Inductive Event :=
| HONEYPOT (p : HoneypotPayload)
| DRIFT_PROCESS (path action : jsstr)
| EBPF_CRITICAL (p : EbpfPayload)
| THREAT (p : ThreatPayload)
| ARTIFACT_FOUND (indicator : jsstr) (path : option jsstr)
| ES_EXEC (path : jsstr)
| ETW_PROCESS (command_line : jsstr)
| EXFIL_ALERT (pid : option Z).

(** What the handlers ask of the other services. *)
Inductive effect :=
| PBlockIp (ip : jsstr)
| PEnforcePid (pid : Z)
| PQuarantineProcess (pid : Z)
| PKillProcess (pid : option Z)
| PLockdown
| PIsolateNode (node : jsstr)
| PCapture (filter : jsstr)
| PQuarantineFile (path : jsstr)
| PShadowProtocol
| PNotify.

Notation act := (Effects.act effect).

(** The ports the service locator has. *)
Record Ports := mkPorts { pcap : bool; firewall : bool; antivirus : bool; notifications : bool; mesh : bool; shadowProtocol : bool }.

Definition truthy (s : jsstr) : bool := negb (bool_decide (s = [])).
Definition nonempty (o : option jsstr) : option jsstr := match o with Some (c :: s) => Some (c :: s) | _ => None end.

Section playbook.
Local Open Scope act_scope.

Context (gateway : option jsstr) (ports : Ports) (answer : list effect -> effect -> settled bool unit).

Definition call (present : bool) (e : effect) : act bool := if present then ask answer e else ret true.

(** ** PlaybookService *)

Definition Scores : Type := list (jsstr * Z).
Definition ISOLATION_THRESHOLD : Z := 5.

Definition updateThreatScore (s : Scores) (node : jsstr) (inc : Z) : Scores * list effect :=
  let score := default 0 (JsMap.get s node) + inc in
  let s := JsMap.set s node score in
  if ISOLATION_THRESHOLD <=? score then (JsMap.set s node 0, if mesh ports then [PIsolateNode node] else []) else (s, []).

Definition onHoneypot (s : Scores) (p : HoneypotPayload) (h : list effect) : Scores * list effect :=
  if bool_decide (hp_type p = Some (js "PortAccess")) then
    match nonempty (source_ip p) with
    | Some ip =>
        if negb (isValidIP ip) || isCriticalInfrastructure gateway ip then (s, [])
        else
          let '(s, fx) := updateThreatScore s (js "local") 1 in
          let rest : act bool :=
            let! _ := attempt (call (pcap ports) (PCapture ip)) true in
            attempt (let! _ := call (firewall ports) (PBlockIp ip) in call (notifications ports) PNotify) true in
          (s, fx ++ (rest (h ++ fx)).1)
    | None => (s, [])
    end
  else (s, []).

(** A failed notification ends the handler before the score. *)
Definition onDrift (s : Scores) (path action : jsstr) (h : list effect) : Scores * list effect :=
  if truthy path && truthy action then
    match call (notifications ports) PNotify h with
    | (fx, Resolved _) => let '(s, fx') := updateThreatScore s (js "local") 2 in (s, fx ++ fx')
    | (fx, Rejected _) => (s, fx)
    end
  else (s, []).

Definition onEbpf (s : Scores) (p : EbpfPayload) (h : list effect) : Scores * list effect :=
  if truthy (comm p) && truthy (syscall p) && bool_decide (syscall p = js "ptrace") then
    let quarantine : act bool :=
      attempt
        (let! _ := call (firewall ports) (PKillProcess (eb_pid p)) in
         let! _ := call (shadowProtocol ports) PShadowProtocol in
         call (notifications ports) PNotify) true in
    let fx := (quarantine h).1 in
    let '(s, fx') := updateThreatScore s (js "local") 3 in (s, fx ++ fx')
  else (s, []).

Definition onThreat (s : Scores) (p : ThreatPayload) : Scores * list effect :=
  if bool_decide (severity p = Some (js "HIGH")) || bool_decide (severity p = Some (js "CRITICAL")) || truthy (th_path p)
  then updateThreatScore s (default (js "local") (nodeId p)) 1 else (s, []).

Definition executeArtifactContainment (path : option jsstr) : act bool :=
  let! _ := (match path with Some p => call (antivirus ports) (PQuarantineFile p) | None => ret true end) in
  let! _ := call (mesh ports) (PIsolateNode (js "local")) in
  let! _ := attempt (call (pcap ports) (PCapture [])) true in
  call (notifications ports) PNotify.

Definition onEvent (s : Scores) (e : Event) (h : list effect) : Scores * list effect :=
  match e with
  | HONEYPOT p => onHoneypot s p h
  | DRIFT_PROCESS path action => onDrift s path action h
  | EBPF_CRITICAL p => onEbpf s p h
  | THREAT p => onThreat s p
  | ARTIFACT_FOUND indicator path => if truthy indicator then (s, (executeArtifactContainment path h).1) else (s, [])
  | ES_EXEC path =>
      if truthy path && (includes path (js "curl") || includes path (js "wget")) then updateThreatScore s (js "local") 1 else (s, [])
  | ETW_PROCESS line =>
      if truthy line && includes line (js "powershell -enc") then updateThreatScore s (js "local") 2 else (s, [])
  | EXFIL_ALERT _ => (s, [])
  end.

Definition runPlaybook (name : jsstr) : act bool :=
  if bool_decide (name = js "Emergency Isolation") then
    let! _ := call (mesh ports) (PIsolateNode (js "local")) in call (notifications ports) PNotify
  else if bool_decide (name = js "Force Lockdown") then call (firewall ports) PLockdown
  else ret false.

Fixpoint run (s : Scores) (es : list Event) (h : list effect) : Scores * list effect :=
  match es with
  | [] => (s, [])
  | e :: es => let '(s, fx) := onEvent s e h in let '(s, fx') := run s es (h ++ fx) in (s, fx ++ fx')
  end.

(** ** AutoBlockService *)

Definition executeBlock (ip : jsstr) : act bool := attempt (ask answer (PBlockIp ip)) false.

Definition executeIsolation (pid : Z) : act bool :=
  attempt (let! b := ask answer (PEnforcePid pid) in if b then ret true else ask answer (PQuarantineProcess pid)) false.

(** [typeof x === "number"] and truthy. *)
Definition livePid (pid : option Z) : option Z := match pid with Some 0 => None | _ => pid end.

(** The double nearest to 0.8. *)
Definition anomalyLimit : Q := 3602879701896397 # 4503599627370496.
Definition overflows (buffer : jsstr) (c : Chunk) : bool := MAX_BUFFER_SIZE <? Z.of_nat (length buffer) + bytes c.

(** The complete lines, and the rest that stays in the buffer. *)
Definition readChunk (buffer : jsstr) (c : Chunk) : list jsstr * jsstr :=
  let buffer := if overflows buffer c then decodedSafe c else buffer ++ decoded c in
  let lines := split buffer [10] in (removelast lines, List.last lines []).

Fixpoint readAll (buffer : jsstr) (cs : list Chunk) : list jsstr * jsstr :=
  match cs with
  | [] => ([], buffer)
  | c :: cs => let '(ls, buffer) := readChunk buffer c in let '(ls', buffer) := readAll buffer cs in (ls ++ ls', buffer)
  end.

(** ** Commands *)

Inductive Outcome :=
| Answered (data : Json)
| TimedOut
| Broken.                                          (* the pipe threw *)

(** [Writing] is the wait for the pipe to take the request, [Sent] the race
    between the response and the timer. *)
Inductive Phase := Queued | Writing | Sent | Done (o : Outcome).

(** What happens when the lock is granted: an exception, the shared memory
    takes the request at once, or it is given to the pipe. *)
Inductive Grant := Threw | Shared | Piped.

Record Command := mkCommand {
  c_name : string; c_id : jsstr; c_request : Json;
  prevLock : option nat;                           (* the command whose lock this one awaits *)
  response : option Json;                          (* the waiter was resolved *)
  timedOut : bool;                                 (* the timer fired *)
  phase : Phase;
}.

Record Coordinator := mkCoordinator {
  commands : list Command;
  stdinLocks : list (string * nat);                (* the last command of each sidecar *)
  responseWaiters : list ((string * jsstr) * nat);
  eventHandlers : list (string * list nat);
  lastHeartbeat : list (string * Z);
  buffers : list (string * jsstr);
}.

Definition with_commands (cs : list Command) (s : Coordinator) : Coordinator :=
  mkCoordinator cs (stdinLocks s) (responseWaiters s) (eventHandlers s) (lastHeartbeat s) (buffers s).
Definition with_waiters (ws : list ((string * jsstr) * nat)) (s : Coordinator) : Coordinator :=
  mkCoordinator (commands s) (stdinLocks s) ws (eventHandlers s) (lastHeartbeat s) (buffers s).
Definition with_heartbeats (hs : list (string * Z)) (s : Coordinator) : Coordinator :=
  mkCoordinator (commands s) (stdinLocks s) (responseWaiters s) (eventHandlers s) hs (buffers s).
Definition with_buffers (bs : list (string * jsstr)) (s : Coordinator) : Coordinator :=
  mkCoordinator (commands s) (stdinLocks s) (responseWaiters s) (eventHandlers s) (lastHeartbeat s) bs.

Inductive effect :=
| EWrite (i : nat)                                 (* the request of command [i] goes to the sidecar *)
| EHandle (handler : nat) (data : Json)
| ELog (name : string) (message : jsstr)           (* a log line of the sidecar *)
| EHang (name : string).                           (* no heartbeat for thirty seconds *)

Definition new : Coordinator := mkCoordinator [] [] [] [] [] [].

Section ipc.
Context `{StdPath} `{Zod} (gateway : option jsstr).
Context (JSON_parse : jsstr -> option Json) (redact : jsstr -> jsstr).
(** [String(data.message || "")] of a log line. *)
Context (logMessage : Json -> jsstr).

Definition recordHeartbeat (name : string) (now : Z) (s : Coordinator) : Coordinator :=
  with_heartbeats (JsMap.set (lastHeartbeat s) name now) s.

Definition onEvent (name : string) (handler : nat) (s : Coordinator) : Coordinator :=
  mkCoordinator (commands s) (stdinLocks s) (responseWaiters s)
    (JsMap.set (eventHandlers s) name (default [] (JsMap.get (eventHandlers s) name) ++ [handler])) (lastHeartbeat s) (buffers s).

Definition emitEvent (name : string) (data : Json) (s : Coordinator) : list effect :=
  map (fun handler => EHandle handler data) (default [] (JsMap.get (eventHandlers s) name)).

Definition update (i : nat) (f : Command -> Command) (s : Coordinator) : Coordinator :=
  match commands s !! i with Some c => with_commands (<[i := f c]> (commands s)) s | None => s end.

Definition removeWaiter (name : string) (id : jsstr) (s : Coordinator) : Coordinator :=
  with_waiters (JsMap.delete (responseWaiters s) (name, id)) s.

(** The [finally] of [rawSendCommand]: the timer is cleared with the phase. *)
Definition finish (i : nat) (o : Outcome) (s : Coordinator) : Coordinator :=
  match commands s !! i with
  | Some c =>
      removeWaiter (c_name c) (c_id c)
        (with_commands (<[i := mkCommand (c_name c) (c_id c) (c_request c) (prevLock c) (response c) (timedOut c) (Done o)]> (commands s)) s)
  | None => s
  end.

(** [rawSendCommand] of a running sidecar up to the wait for the lock. *)
Definition send (name : string) (id : jsstr) (request : Json) (now : Z) (s : Coordinator) : Coordinator :=
  let s := recordHeartbeat name now s in
  if validateRequest gateway name request then
    let i := length (commands s) in
    mkCoordinator (commands s ++ [mkCommand name id request (JsMap.get (stdinLocks s) name) None false Queued])
      (JsMap.set (stdinLocks s) name i) (JsMap.set (responseWaiters s) (name, id) i)
      (eventHandlers s) (lastHeartbeat s) (buffers s)
  else s.

Definition released (s : Coordinator) (lock : option nat) : bool :=
  match lock with
  | None => true
  | Some j => match commands s !! j with Some (mkCommand _ _ _ _ _ _ (Done _)) => true | _ => false end
  end.

Definition with_phase (p : Phase) (c : Command) : Command :=
  mkCommand (c_name c) (c_id c) (c_request c) (prevLock c) (response c) (timedOut c) p.

(** [Promise.race]: both may have been decided already. *)
Definition race (i : nat) (s : Coordinator) : Coordinator :=
  match commands s !! i with
  | Some c =>
      match response c, timedOut c with
      | Some r, _ => finish i (Answered r) s
      | None, true => finish i TimedOut s
      | None, false => update i (with_phase Sent) s
      end
  | None => s
  end.

(** The lock is free: the request goes to the sidecar. *)
Definition write (i : nat) (how : Grant) (s : Coordinator) : Coordinator * list effect :=
  match commands s !! i with
  | Some c =>
      match phase c with
      | Queued =>
          if negb (released s (prevLock c)) then (s, [])
          else match how with
               | Threw => (finish i Broken s, [])
               | Shared => (race i s, [EWrite i])
               | Piped => (update i (with_phase Writing) s, [EWrite i])
               end
      | _ => (s, [])
      end
  | None => (s, [])
  end.
Definition fimHandle (now : Z) (payload : Json) (m : Mediator) : Mediator * list effect :=
  match checkFile payload with
  | None => (m, [ELog "FIM:SCHEMA"])
  | Some payload =>
      if isType payload "FileAlert" then
        let path := default (js "unknown") (textProp payload "path") in
        let action := default (js "unknown") (textProp payload "action") in
        let actor := match textProp payload "comm" with Some (c :: s) => c :: s | _ => Canary.INTERNAL end in
        let '(c, isCanary, es) := match canary m with
                                  | Some c => let '(c, hit, es) := Canary.handleFileAccess resolve now path actor c in (Some c, hit, es)
                                  | None => (None, false, [])
                                  end in
        let m := with_canary c m in
        let es := map ECanary es in
        if isCanary && includes action (js "Metadata") then (m, es) else
        (m, es ++ [ELog (if isCanary then "decoy:canary" else "fim:observer");
                   EBroadcast (if isCanary then "AUDIT" else "ACTIVITY") (if isCanary then ERROR else WARNING) payload;
                   EEmit (if isCanary then "THREAT" else "DRIFT_PROCESS") payload])
      else (m, [])
  end.

(** ** Scanner and honeypots *)

Definition scannerHandle (data : Json) : list effect :=
  if isType data "ThreatDetected" || isType data "RKH_SCAN_RESULT"
  then [EBroadcast "AUDIT" ERROR data; ELog "scanner:rkhunter"; EEmit "THREAT" data] else [].

Definition decoyHandle (response : Json) : list effect :=
  let payload := unpackSidecar response in
  let event := match prop payload "data" with None | Some JNull => payload | Some d => d end in
  match textProp event "type", textProp event "source_ip" with
  | Some _, Some _ => [EBroadcast "AUDIT" ERROR event; EEmit "HONEYPOT" event]
  | _, _ => []
  end.

(** ** Locations *)

(** The test for a dotted or a colon-separated address. *)
Definition addressLike (s : jsstr) : bool :=
  negb (bool_decide (s = [])) && (forallb (fun c => is_digit c || (c =? 46)) s || forallb (fun c => is_hex c || (c =? 58)) s).

(** [a ?? b] *)
Definition coalesce (a b : option Json) : option Json := match a with None | Some JNull => b | _ => a end.

Definition located (geo : option Json) : bool :=
  match geo with
  | Some g => match prop g "lat", prop g "lon" with Some (JNum _), Some (JNum _) => true | _, _ => false end
  | None => false
  end.

(** [lookup] answers with the fields of a location that has coordinates; a
    previous [geo] that is no object counts as empty. *)
Definition enrichThreatGeo (lookup : jsstr -> option (list (string * Json))) (msg : Json) : Json :=
  if negb (isType msg "THREAT") then msg else
  match prop msg "data" with
  | Some (JObj fs) =>
      let data := JObj fs in
      let geo := prop data "geo" in
      if located geo then msg else
      match coalesce (prop data "indicator") (coalesce (prop data "source") (coalesce (prop data "ip") (prop data "src_ip"))) with
      | Some (JStr indicator) =>
          if addressLike indicator then
            match lookup indicator with
            | Some intel =>
                let base := match geo with Some (JObj g) => g | _ => [] end in
                setProp msg "data" (setProp data "geo" (JObj (fold_left (fun m f => JsMap.set m f.1 f.2) intel base)))
            | None => msg
            end
          else msg
      | _ => msg
      end
  | _ => msg
  end.

(** ** The wiring *)

Definition queued (src : Source) (m : Mediator) : nat :=
  match src with Sentinel => length (syscallBatch m) | Netcap => length (networkBatch m) end.

Definition handleThrottling (now : Z) (m : Mediator) : Mediator * list effect :=
  if 10000 <? now - lastThrottleLog m then (with_throttle now m, [ELog "EVENT_MEDIATOR:BACKPRESSURE"]) else (m, []).

(** A message arrives: it is shed, or handled later. *)
Definition arrive (src : Source) (now : Z) (response : Json) (m : Mediator) : Mediator * list effect :=
  if (MAX_QUEUE_DEPTH <? queued src m)%nat then handleThrottling now m else (with_inbox (inbox m ++ [(src, response)]) m, []).

Definition handle (k : nat) (now : Z) (m : Mediator) : Mediator * list effect * option Pending :=
  match inbox m !! k with
  | None => (m, [], None)
  | Some (src, response) =>
      let m := with_inbox (delete k (inbox m)) m in
      match src with
      | Sentinel => sentinelHandle now (unwrapSidecar response) m
      | Netcap => let event := unwrapSidecar response in (networkHandle now event (unwrapSidecar event) m, None)
      end
  end.

Inductive input :=
| IArrive (src : Source) (now : Z) (response : Json)
| IHandle (k : nat) (now : Z)
| IFinish (stray : bool) (p : Pending)
| IFile (now : Z) (response : Json)
| IScan (response : Json)
| IDecoy (response : Json)
| ITimer
| IResume.

Definition step (m : Mediator) (i : input) : Mediator * list effect :=
  match i with
  | IArrive src now response => arrive src now response m
  | IHandle k now => let '(m, es, _) := handle k now m in (m, es)
  | IFinish stray p => (m, sentinelFinish stray p)
  | IFile now response => fimHandle now (unwrapSidecar (unwrapSidecar response)) m
  | IScan response => (m, scannerHandle (unwrapSidecar (unwrapSidecar response)))
  | IDecoy response => (m, decoyHandle response)
  | ITimer => flushBatches m
  | IResume => resumeFlush m
  end.

(** What a step pushes onto a batch: an accepted call as it was published with
    the flush that its arrival made, and else with what is written into it
    while it waits. *)
Definition asBatched (now : Z) (e : Json) (m : Mediator) : Json :=
  match syscallBatch (pushSyscall e m).1 with [] => e | _ => titled e (tracked now e (behavioral m)) end.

**The problem:** If a line above holds the string "handleThrottling", return it as it stands.

**Expected answer:**
Definition handleThrottling (now : Z) (m : Mediator) : Mediator * list effect :=
  if (MAX_QUEUE_DEPTH <? queued src m)%nat then handleThrottling now m else (with_inbox (inbox m ++ [(src, response)]) m, []).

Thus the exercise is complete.